REFORMATION AND THEOCRACY: Interesting bit of historical speculation by Brian Micklethwait at Samizdata, positing a similarity between the Reformation and Islamic fundamentalism: both placed their faith in the perfect truth of a holy book. This has a couple of implications. As Micklethwait observes, the ideals promoted by Luther and the other reformers were not nearly as benign, from a liberal democratic perspective, as is often assumed by Protestant thinkers. They broke with the Renaissance church and opened a world of new possibilities, but their social and political prescriptions bordered on the theocratic. Because, in the end, Europe found its way to religious toleration, Micklethwait holds out the hope that the same kind of change can take place in the Islamic world.
What, by our current liberally Whig standards, the Islamic world really needs is what followed our Reformation and all the religious and political turbulence it gave rise to: toleration. And, just as many of the voices speaking out for toleration during our Reformation were traditional and Catholic rather than modern and Protestant, ...so now, many of the most eloquent arguers for toleration within Islam are those very exponents of traditional Islamic ideas whom the Islamic Fundamentalists now denounce for their laxity and lack of zeal.

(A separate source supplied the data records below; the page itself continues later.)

(* ===== verification/StoreLogic.v ===== *)
(** * What a client of the value store reasons with

    [store n v]: [v] is well formed and has room for [n] more values.
    [at_ v i kv]: index [i] stands for the pair [kv].  [extends v v']: every index
    keeps its meaning.  Interning makes one more index, for the key it is given,
    and extends the store; the lemmas hide the shards and the hash table. *)

From S2P Require Import Prelude Words HashIndex ShardedMap ShardedSpec Anyint Value ValueStore ValueSpec.

#[local] Open Scope Z_scope.

Module StoreLogic.
Import ShardedIndexMap Value ValueStore ShardedSpec ValueSpec.

Section Logic.
Context `{FX : FxHasher} `{HL : HashTableLaws} {A : Type} `{AL : ArenaLaws A (Key * Value)}.
Implicit Types (v : ValueStore A) (i : Z) (k : Key) (kv : Key * Value).

(** A map has one family of lists. *)
Lemma shard_ok_unique cap cap' c s sh l l' :
  shard_ok cap c s sh l -> shard_ok cap' c s sh l' -> l = l'.
Proof.
  intros [Hs _ Ht _ _] [Hs' _ Ht' _ _].
  assert (Hlen : length l = length l').
  { unfold indexes in *. rewrite Ht in Ht'. apply Permutation_length in Ht'.
    rewrite !length_imap, !length_fmap in Ht'. done. }
  apply list_eq. intros n. destruct (l !! n) as [x|] eqn:Hn, (l' !! n) as [y|] eqn:Hn'; try done.
  - destruct (arena_get_ok _ _ _ _ _ Hs Hn) as [Hx _]. destruct (arena_get_ok _ _ _ _ _ Hs' Hn') as [Hy _].
    congruence.
  - apply lookup_ge_None in Hn'. apply lookup_lt_Some in Hn. lia.
  - apply lookup_ge_None in Hn. apply lookup_lt_Some in Hn'. lia.
Qed.

Lemma repr_unique (m : ShardedIndexMap A) cap cap' ls ls' : repr m cap ls -> repr m cap' ls' -> ls = ls'.
Proof.
  intros Hr Hr'. assert (Hlen : length ls = length ls').
  { by rewrite <- (repr_length _ _ _ Hr), <- (repr_length _ _ _ Hr'). }
  apply list_eq. intros s. destruct (ls !! s) as [l|] eqn:Hl, (ls' !! s) as [l'|] eqn:Hl'; try done.
  - destruct (lookup_lt_is_Some_2 (shards m) s) as [sh Hsh].
    { rewrite (repr_length _ _ _ Hr). by eapply lookup_lt_Some. }
    pose proof (repr_shards _ _ _ Hr _ _ _ Hsh Hl) as Ho. pose proof (repr_shards _ _ _ Hr' _ _ _ Hsh Hl') as Ho'.
    rewrite <- Hlen in Ho'. f_equal. by eapply shard_ok_unique.
  - apply lookup_ge_None in Hl'. apply lookup_lt_Some in Hl. lia.
  - apply lookup_ge_None in Hl. apply lookup_lt_Some in Hl'. lia.
Qed.

(** ** Predicates *)

Definition store (n : nat) v : Prop :=
  exists cap ls, repr (value_map v) cap ls /\ room cap ls n /\ located ls (common_list (common v)) common_keys.

Definition at_ v i kv : Prop :=
  exists cap ls s p, repr (value_map v) cap ls /\ pair_at ls s p = Some kv /\ i = index_of s p.

Definition extends v v' : Prop := common v' = common v /\ forall i kv, at_ v i kv -> at_ v' i kv.

#[export] Instance extends_preorder : PreOrder extends.
Proof.
  split; [by split|]. intros v1 v2 v3 [Hc1 H1] [Hc2 H2]. split; [congruence|]. auto.
Qed.

Lemma store_le n n' v : (n' <= n)%nat -> store n v -> store n' v.
Proof.
  intros Hn (cap & ls & Hr & Hroom & Hl). exists cap, ls. split_and!; [done| |done]. by eapply room_le.
Qed.

Lemma at_kv v i kv :
  at_ v i kv ->
  index_to_key_value v i = Ret kv /\ index_to_key v i = Ret kv.1 /\ index_to_value v i = Ret kv.2.
Proof.
  intros (cap & ls & s & p & Hr & Hp & ->). destruct (kv_at _ _ _ _ _ _ Hr Hp) as (Hkv & _ & Hk & _).
  unfold index_to_key_value, index_to_key, index_to_value. rewrite Hkv, Hk. done.
Qed.

Lemma at_fun v i kv kv' : at_ v i kv -> at_ v i kv' -> kv = kv'.
Proof. intros [H1 _]%at_kv [H2 _]%at_kv. congruence. Qed.

(** Interned keys are lawful. *)
Lemma at_lawful v i kv : at_ v i kv -> lawful kv.1.
Proof.
  intros (cap & ls & s & p & Hr & Hp & _). unfold pair_at in Hp. apply bind_Some in Hp as (l & Hl & Hp).
  destruct (lookup_lt_is_Some_2 (shards (value_map v)) s) as [sh Hsh].
  { rewrite (repr_length _ _ _ Hr). by eapply lookup_lt_Some. }
  destruct (repr_shards _ _ _ Hr _ _ _ Hsh Hl) as [_ _ _ [Hlaw _] _].
  apply (Forall_lookup_1 _ _ p _ Hlaw). by rewrite list_lookup_fmap, Hp.
Qed.

(** A key has one index. *)
Lemma at_inj v i j kv kv' : at_ v i kv -> at_ v j kv' -> key_equiv kv.1 kv'.1 -> i = j.
Proof.
  intros (cap & ls & s & p & Hr & Hp & ->) (cap' & ls' & s' & p' & Hr' & Hp' & ->) He.
  rewrite (repr_unique _ _ _ _ _ Hr' Hr) in Hp'. clear Hr' ls' cap'.
  unfold pair_at in *. apply bind_Some in Hp as (l & Hl & Hp), Hp' as (l' & Hl' & Hp').
  assert (Hshard : forall s l p kv, ls !! s = Some l -> l !! p = Some kv ->
            lawful kv.1 /\ shard_of (length ls) kv.1 = s /\ distinct_keys l.*1 /\ l.*1 !! p = Some kv.1).
  { intros s0 l0 p0 kv0 Hl0 Hp0. destruct (lookup_lt_is_Some_2 (shards (value_map v)) s0) as [sh Hsh].
    { rewrite (repr_length _ _ _ Hr). by eapply lookup_lt_Some. }
    destruct (repr_shards _ _ _ Hr _ _ _ Hsh Hl0) as [_ _ _ Hd Hsame].
    assert (Hp0' : l0.*1 !! p0 = Some kv0.1) by (by rewrite list_lookup_fmap, Hp0).
    split_and!; [|exact (Forall_lookup_1 _ _ _ _ Hsame Hp0')|done|done].
    destruct Hd as [Hd _]. exact (Forall_lookup_1 _ _ _ _ Hd Hp0'). }
  destruct (Hshard _ _ _ _ Hl Hp) as (Hlaw & Hs & Hd & Hk). destruct (Hshard _ _ _ _ Hl' Hp') as (Hlaw' & Hs' & _ & Hk').
  assert (s = s') as <- by (rewrite <- Hs, <- Hs'; by apply shard_of_equiv).
  assert (l' = l) as -> by congruence.
  destruct Hd as [_ Hd]. by rewrite (Hd _ _ _ _ Hk Hk' He).
Qed.

(** ** Interning *)

(** A list at the end of which a pair is added keeps its pairs. *)
Lemma extends_snoc v m1 cap ls l s kv :
  repr (value_map v) cap ls -> ls !! s = Some l -> repr m1 cap (set_list ls s (l ++ [kv])) ->
  extends v (mk m1 (common v)) /\ at_ (mk m1 (common v)) (index_of s (length l)) kv.
Proof.
  intros Hr Hl Hr1. assert (Hlt : (s < length ls)%nat) by (by eapply lookup_lt_Some). split.
  - split; [done|]. intros j kv0 (cap0 & ls0 & s0 & p0 & Hr0 & Hp0 & ->).
    rewrite (repr_unique _ _ _ _ _ Hr0 Hr) in Hp0. exists cap, (set_list ls s (l ++ [kv])), s0, p0.
    split_and!; [done| |done]. unfold pair_at, set_list in *. destruct (decide (s0 = s)) as [->|Hne].
    + rewrite Hl in Hp0. simpl in Hp0. rewrite list_lookup_insert_eq by done. simpl. by apply lookup_app_l_Some.
    + by rewrite list_lookup_insert_ne.
  - exists cap, (set_list ls s (l ++ [kv])), s, (length l). split_and!; [done| |done].
    unfold pair_at, set_list. rewrite list_lookup_insert_eq by done. simpl. by rewrite list_lookup_middle.
Qed.


Lemma located_at v cap ls k s p :
  repr (value_map v) cap ls -> locate ls k = Some (s, p) ->
  exists kv, at_ v (index_of s p) kv /\ key_equiv kv.1 k.
Proof.
  intros Hr Hl. destruct (locate_lt _ _ _ _ _ _ Hr Hl) as [_ (x & Hx & He)].
  exists x. split; [|done]. by exists cap, ls, s, p.
Qed.

(** The key is new, or its value is kept. *)
Lemma intern_store n v k :
  store (S n) v -> is_trivial k = true -> lawful k ->
  exists i v', intern_trivial v k = Ret (i, v') /\ store n v' /\ extends v v' /\
    exists kv, at_ v' i kv /\ key_equiv kv.1 k.
Proof.
  intros (cap & ls & Hr & Hroom & Hc) Ht Hk.
  destruct (intern_room _ _ _ k n Hr Hk Hroom) as (i & m' & ls' & s & p & Hi & Hr' & Hg & Hroom' & Hl & ->).
  assert (Hv : intern_trivial v k = Ret (index_of s p, mk m' (common v))).
  { apply intern_trivial_ok; [done|]. rewrite Hi. done. }
  exists (index_of s p), (mk m' (common v)). split_and!; [done| | |].
  - exists cap, ls'. split_and!; [done|done|]. by eapply located_grows.
  - split; [done|]. intros j kv (cap0 & ls0 & s0 & p0 & Hr0 & Hp0 & ->).
    rewrite (repr_unique _ _ _ _ _ Hr0 Hr) in Hp0.
    destruct (sharded_map_spec _ _ _ k none Hr Hk) as [_ Hs].
    change (intern_none (value_map v) k) with (intern (value_map v) k none) in Hi.
    destruct (locate ls k) as [[s1 p1]|] eqn:Hl1.
    + destruct Hs as [Hs _]. rewrite Hs in Hi. injection Hi as _ <-. by exists cap, ls, s0, p0.
    + destruct Hs as (l & Hl0 & Hnew & Hfull). destruct (Z.ltb_spec (Z.of_nat (length l)) cap) as [Hlt|Hge].
      2:{ destruct (Hfull Hge) as [Hf _]. congruence. }
      destruct (Hnew Hlt) as (m1 & Hi1 & _ & Hr1). rewrite Hi1 in Hi. injection Hi as _ <-.
      destruct (extends_snoc _ _ _ _ _ _ _ Hr Hl0 Hr1) as [[_ Hx] _]. apply Hx. by exists cap, ls, s0, p0.
  - by eapply located_at.
Qed.

Lemma intern_exact n v k :
  store (S n) v -> is_trivial k = true -> exact_key k = true ->
  exists i v' x, intern_trivial v k = Ret (i, v') /\ store n v' /\ extends v v' /\ at_ v' i (k, x).
Proof.
  intros Hs Ht He. destruct (intern_store n v k Hs Ht) as (i & v' & Hi & Hs' & Hx & [k' x] & Hkv & Heq).
  { unfold lawful. by destruct k. }
  exists i, v', x. split_and!; [done..|]. simpl in Heq. by rewrite (exact_key_equiv _ _ He Heq) in Hkv.
Qed.

(** A key with a value of its own, which replaces one that is there. *)
Lemma intern_value n v k x :
  store (S n) v -> exact_key k = true ->
  exists i v', intern_non_trivial v k x = Ret (i, v') /\ store n v' /\ at_ v' i (k, x).
Proof.
  intros (cap & ls & Hr & Hroom & Hc) Hk.
  assert (Hlaw : lawful k) by (by destruct k).
  destruct (entry_locate _ _ _ _ Hr Hlaw) as [He _]. unfold intern_non_trivial. rewrite He.
  destruct (sharded_map_spec _ _ _ k x Hr Hlaw) as [_ Hs]. unfold insert in Hs. rewrite He in Hs.
  destruct (locate ls k) as [[s p]|] eqn:Hl; simpl in Hs |- *.
  - destruct Hs as (_ & l & k' & old & m' & Hls & Hp & Hkk & Hins & Hr').
    apply exact_key_equiv in Hkk as ->; [|done].
    destruct (kv_at _ _ _ s p (k, old) Hr) as (Hkv & Hku & _); [unfold pair_at; by rewrite Hls|].
    rewrite Hku in Hins. simpl in Hins. unfold occupied_insert. rewrite Hkv. simpl.
    destruct (swap _ _ _ _) as [m1|]; [|done]. simpl in *. injection Hins as ->.
    assert (Hlen : (p < length l)%nat) by (by eapply lookup_lt_Some).
    exists (index_of s p), (mk m' (common v)). split; [done|]. split.
    + exists cap, (set_list ls s (<[p:=(k, x)]> l)). split_and!; [done| |].
      * apply Forall_insert; [eapply room_le; [|exact Hroom]; lia|].
        pose proof (Forall_lookup_1 _ _ _ _ Hroom Hls) as Hlong. simpl in Hlong. rewrite length_insert. lia.
      * eapply located_grows; [exact Hr'| |exact Hc]. apply (grows_set _ _ l); [done|].
        rewrite list_fmap_insert. simpl. rewrite list_insert_id; [done|]. by rewrite list_lookup_fmap, Hp.
    + exists cap, (set_list ls s (<[p:=(k, x)]> l)), s, p. split_and!; [done| |done]. unfold pair_at, set_list.
      rewrite list_lookup_insert_eq by (by eapply lookup_lt_Some). simpl. by rewrite list_lookup_insert_eq.
  - destruct Hs as (l & Hls & Hins & _). pose proof (Forall_lookup_1 _ _ _ _ Hroom Hls) as Hlen. simpl in Hlen.
    destruct Hins as (m' & _ & Hi & Hr'); [lia|].
    unfold vacant_insert. destruct (insert_by_ref _ _ _ _ _) as [[i1 m1]|]; simpl in *; [|done]. injection Hi as -> ->.
    eexists _, _. split; [done|]. split; [|exact (proj2 (extends_snoc _ _ _ _ _ _ _ Hr Hls Hr'))].
    exists cap, (set_list ls (shard_of (length ls) k) (l ++ [(k, x)])). split_and!; [done|by eapply room_snoc|].
    eapply located_grows; [exact Hr'|by apply grows_snoc|exact Hc].
Qed.

(** ** The common values *)

Lemma common_at n v (j : nat) i k :
  store n v -> common_list (common v) !! j = Some i -> common_keys !! j = Some k -> exists x, at_ v i (k, x).
Proof.
  intros (cap & ls & Hr & _ & Hl) Hi Hk.
  destruct (Forall2_lookup_lr _ _ _ _ _ _ Hl Hi Hk) as (s & p & Hloc & ->).
  destruct (located_at _ _ _ _ _ _ Hr Hloc) as ([k' x] & Hat & He). exists x. simpl in He.
  assert (exact_key k = true) as Hex.
  { assert (Hall : Forall (fun k => exact_key k = true) common_keys) by (by repeat constructor).
    exact (Forall_lookup_1 _ _ _ _ Hall Hk). }
  by rewrite (exact_key_equiv _ _ Hex He) in Hat.
Qed.

(** A new store. *)
Lemma new_store c a (n : nat) :
  shard_count_ok c -> arena_with_capacity 8192 = Ret a -> 8192 <= arena_max -> Z.of_nat n <= 8166 ->
  exists v, ValueStore.new (Z.of_nat c) = Ret v /\ store n v.
Proof.
  intros Hc Ha Hmax Hn. destruct (map_new_total c 8192 a Hc Ha) as [m0 Hm0].
  assert (Hr0 : repr m0 8192 (replicate c [])) by (apply new_repr; [done|done|lia|done]).
  destruct (intern_all_ok m0 8192 (replicate c []) common_keys n Hr0) as (ids & m1 & ls1 & Hi & Hr1 & _ & Hl1 & Hroom).
  { by repeat constructor. }
  { apply Forall_replicate. change (length common_keys) with 26%nat. cbn [length]. lia. }
  exists (ValueStore.mk m1 (common_of ids)). split; [unfold ValueStore.new; rewrite Hm0; cbn [mbind res_bind]; by rewrite Hi|].
  exists 8192, ls1. simpl. split_and!; [done|done|]. rewrite common_list_of by (by eapply Forall2_length). done.
Qed.

(** The type of the value at an index, from its key. *)
Definition key_type (c : CommonValues) (k : Key) : option Z :=
  match k with
  | KType _ => Some (type_t c)
  | KPtr ptr => Some (ptr_ty ptr)
  | KFn f => Some (fn_ty f)
  | KInt ty _ | KFloat ty _ | KStr ty _ | KSlice ty _ _ | KEnumTag ty _ | KUndefined ty
  | KAggregate ty _ | KUnion ty _ _ => Some ty
  | KBool _ => Some (bool_t c)
  | KFnDecl decl => Some (fd_ty decl)
  | KVoid => Some (void_t c)
  | KUnreachable => Some (never_t c)
  | KEnumLiteral _ => Some (enum_literal_t c)
  | KNullPtr => Some (nullptr_t c)
  | KDeclRef _ => None
  end.

Lemma type_of_interned_at v i k x ty :
  at_ v i (k, x) -> key_type (common v) k = Some ty -> type_of_interned v i = Ret ty.
Proof.
  intros Hat Hty. destruct (at_kv _ _ _ Hat) as (_ & Hk & _). unfold type_of_interned. rewrite Hk. simpl.
  destruct k; simpl in *; by simplify_eq.
Qed.

End Logic.
End StoreLogic.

Maybe so. For Europe, the religious crisis precipitated by the Reformation ended in political catastrophe, in war and the death of millions. A case can be made that "toleration," in that environment, meant "exhaustion" or even "indifference." In liberal democracies, toleration has been maintained by privatizing faith - the denial that the most fundamental beliefs and highest values held by an individual should apply to his public life. That's a practical outlook but not in any sense a logical or even a natural one, and surely one devoid of appeal to a fundamentalist.
The Reformation began as a matter of conscience but soon became a struggle among princes. However theocratic Luther and Calvin may have been in intent, their ideals, by weakening the universal church, increased tremendously the power of the secular authorities, whether Protestant like Henry VIII in England or Catholic like Charles V of Spain. This power of government over religion, when transferred to the people, made it possible to keep the peace between contending visions of the path to heaven. Whether a parallel secularization of power exists in the Islamic tradition - and if it does, whether it will lead, necessarily, to toleration - are questions to which I have no answer.